The African Diasporans’ Dinner Table in the Age of Covid-19


Life has changed since Covid-19. Life will not be the same when the Corona Virus pandemic ends.
The fallout of the pandemic has manifested in many ways. One of the key measures taken by governments across the world to tackle the pandemic was by imposing lockdown on towns and cities. The lockdown meant the restriction of movement of people except for essential work and travel needs. Lockdown also meant the closure of most businesses not providing essential services.
For many in the Diaspora the effect of lockdown was both general and specific. General, in the sense that they were affected by the requirements to comply with the lockdown. Specifically, the lockdown brought forth two groups of Diasporas in respect of the way they consumed African food. The first group includes the ‘Occassioners’ who use African food sparingly. The second group is the ‘Hardcore’ of consumers whose daily culinary choices revolve around staple and experimental African dishes. They can’t live one day without something from ‘Mama Africa’, the ubiquitous pot of delicacies that remind them of home.
What are they going to do under Covid-19 restrictions?
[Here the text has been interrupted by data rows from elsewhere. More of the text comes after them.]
(** * Bezier splines: de Casteljau evaluation, curve sampling and
      control-point topology

    A shallow embedding of the repository's five Python scripts
    ([nb.py], [tc.py], [cb.py], [pb.py] and [lcexp.py], which repeats the
    evaluator and the sampler of [nb.py]) and the properties its
    specification states about them.

    Modelling conventions.

    - A numpy coordinate is a [float64].  The functions are written once
      over an interface [Scalar] that lists the arithmetic the scripts use
      ([+], [-], [*], [/], the conversion of a Python [int], the literal
      [0.5]).  Two implementations are given: [binary64] (IEEE 754 double
      precision, the kernel's primitive floats) and [rationals] (exact
      arithmetic on [Qc]).  Properties that hold by the shape of the
      computation are proved for every implementation.  The end-point
      properties are proved in [binary64], for finite coordinates and with
      [==] as equality: with an infinity or a NaN among the coordinates
      they fail.  In exact arithmetic (the laws [ExactArith], which the
      rationals satisfy) they hold on the nose.
    - A point [np.array([x, y])] is a record of two scalars.
    - A Python exception is a value [Raise e] of [result]; a loop is the
      combinator [for_], which stops at the first exception.  Of matplotlib
      the calls that can raise are kept: [ax.set_xlim] refuses a limit that
      is not finite.
    - The module-level list [control_points] that the event handlers mutate
      lives in a [world], threaded through the handlers by the monad [M]
      together with what was printed and what was plotted.  The mouse
      handlers also read and write the global [dragging_point]: they run on
      a [session], the [world] with that index. *)

From Stdlib Require Import String ZArith List Lia Bool QArith Qcanon Floats.
Import ListNotations.
Local Open Scope Z_scope.

(** ** Python values and control flow *)

Inductive exn : Type :=
| IndexError
| ZeroDivisionError
| ValueError.

Inductive result (A : Type) : Type :=
| Ok (a : A)
| Raise (e : exn).
Arguments Ok {A} a.
Arguments Raise {A} e.

Definition bind {A B : Type} (c : result A) (k : A -> result B) : result B :=
  match c with
  | Ok a => k a
  | Raise e => Raise e
  end.

Declare Scope result_scope.
Delimit Scope result_scope with result.
Notation "x <- c ;; k" := (bind c (fun x => k))
  (at level 61, c at next level, right associativity) : result_scope.

(** [len(xs)] *)
Definition len {A : Type} (xs : list A) : Z := Z.of_nat (List.length xs).

(** [xs[i]]: a negative index counts from the end; out of range raises. *)
Definition getitem {A : Type} (xs : list A) (i : Z) : result A :=
  let j := if i <? 0 then i + len xs else i in
  if (j <? 0) || (len xs <=? j) then Raise IndexError
  else match nth_error xs (Z.to_nat j) with
       | Some x => Ok x
       | None => Raise IndexError
       end.

(** [xs.insert(i, x)]: the index is clamped to [0 .. len(xs)], never raises. *)
Definition list_insert {A : Type} (xs : list A) (i : Z) (x : A) : list A :=
  let j := if i <? 0 then Z.max 0 (i + len xs) else Z.min i (len xs) in
  firstn (Z.to_nat j) xs ++ x :: skipn (Z.to_nat j) xs.

(** [xs.pop(i)]: the list without its element at [i]; out of range raises. *)
Definition list_pop {A : Type} (xs : list A) (i : Z) : result (list A) :=
  let j := if i <? 0 then i + len xs else i in
  if (j <? 0) || (len xs <=? j) then Raise IndexError
  else Ok (firstn (Z.to_nat j) xs ++ skipn (S (Z.to_nat j)) xs).

(** [range(n)]: empty when [n <= 0]. *)
Definition range (n : Z) : list Z := map Z.of_nat (seq 0 (Z.to_nat n)).

(** [for x in xs: s = body(x, s)], stopping at the first exception. *)
Fixpoint for_ {A S : Type} (xs : list A) (s : S) (body : A -> S -> result S)
  : result S :=
  match xs with
  | [] => Ok s
  | x :: rest =>
      match body x s with
      | Ok s' => for_ rest s' body
      | Raise e => Raise e
      end
  end.

(** [a / b] on two Python ints ([quot] is the quotient as a float). *)
Definition true_div {F : Type} (quot : Z -> Z -> F) (a b : Z) : result F :=
  if b =? 0 then Raise ZeroDivisionError else Ok (quot a b).

(** [max(xs)]: the first element, replaced in turn by every later element
    that is [>] the one kept so far; an empty [xs] raises. *)
Definition py_max {A : Type} (gt : A -> A -> bool) (xs : list A) : result A :=
  match xs with
  | [] => Raise ValueError
  | x :: rest => Ok (fold_left (fun kept item => if gt item kept then item else kept) rest x)
  end.

(** ** Scalars and points *)

Class Scalar (F : Type) : Type := {
  of_int : Z -> F;            (* float(i), as in [1 - t] or the literal [2.0] *)
  half : F;                   (* the literal [0.5] *)
  fadd : F -> F -> F;
  fsub : F -> F -> F;
  fmul : F -> F -> F;
  fdiv : F -> F -> F;
  int_div : Z -> Z -> F       (* [i / n] on ints, for n <> 0 *)
}.

(** The laws of exact arithmetic that the end-point properties use.  They
    hold in every field of characteristic 0.  In [binary64] they hold for
    finite values up to the sign of a zero, which is why the end-point
    properties are stated there with [==]. *)
Class ExactArith (F : Type) {SF : Scalar F} : Prop := {
  sub_1_0 : fsub (of_int 1) (of_int 0) = of_int 1;
  sub_1_1 : fsub (of_int 1) (of_int 1) = of_int 0;
  mul_1_l : forall x : F, fmul (of_int 1) x = x;
  mul_0_l : forall x : F, fmul (of_int 0) x = of_int 0;
  add_0_r : forall x : F, fadd x (of_int 0) = x;
  add_0_l : forall x : F, fadd (of_int 0) x = x;
  int_div_0_l : forall n : Z, n <> 0 -> int_div 0 n = of_int 0;
  int_div_diag : forall n : Z, n <> 0 -> int_div n n = of_int 1
}.

(** What fitting the limits of an axis to the data computes besides the
    arithmetic of [Scalar]. *)
Class Limits (F : Type) : Type := {
  fgt : F -> F -> bool;       (* [x > y] *)
  isfinite : F -> bool        (* [np.isfinite(x)] *)
}.

(** A limit handed to [set_xlim]: a Python [int] or a float. *)
Inductive limit (F : Type) : Type :=
| IntLimit (z : Z)
| FloatLimit (x : F).
Arguments IntLimit {F} z.
Arguments FloatLimit {F} x.

(** [ax.set_xlim(left, right)] raises on a limit that is a NaN or an
    infinity.  The limits it sets are presentation and are not kept. *)
Definition set_xlim {F : Type} {LF : Limits F} (left right : limit F)
  : result unit :=
  let finite_limit l :=
    match l with
    | IntLimit _ => true
    | FloatLimit x => isfinite x
    end in
  if finite_limit left && finite_limit right then Ok tt else Raise ValueError.

(** [np.array([x, y])] *)
Record point (F : Type) : Type := Pt { px : F; py : F }.
Arguments Pt {F} px py.
Arguments px {F} p.
Arguments py {F} p.

Section PointOps.
Context {F : Type} {SF : Scalar F}.

(** [c * p] for a scalar [c] *)
Definition scale (c : F) (p : point F) : point F :=
  Pt (fmul c (px p)) (fmul c (py p)).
In most African communities, the purveyors of African food are usually some distance away. In places like Canada, the USA and parts of Europe, people travel considerable distances to buy their supplies. A lockdown restricting travel was bound to affect what is available to African dinner tables if they run out. Thankfully food suppliers are considered part of Essential services during the lockdown. It appears that most people can get the stuff they use for their African dishes. Some suppliers are offering take away and online services. That’s sorted then? For now.
On a sanguine note, baking yeast disappeared from the shelves in the United Kingdom as panic over the availability of bread led people to stock up on flour and other baking ingredients. For some Africans in the Diaspora it has meant the inability to make one or two delicacies. Such as Nigerian Puff-Puff’. That is a hard pill for many to swallow because Puff-Puff is the ultimate comfort food when you are in isolation.
So far so good. What happens if the lookdown carries on for longer? For many African countries, temporary cessation export of their food and cash crops is one of the immediate impacts of Covid-19. The good thing is that most cargo flights are continuing to move goods between countries.
This means that staple foods from Africa are still arriving at ports in the Diaspora. Many governments are mindful of keeping economic activity going during this challenging period.
A clear consequence of this is the risk to supply of food staples to the diaspora markets. Recent investigations show that shortages of popular items have not yet occurred. This is most likely due to advance orders and inventory.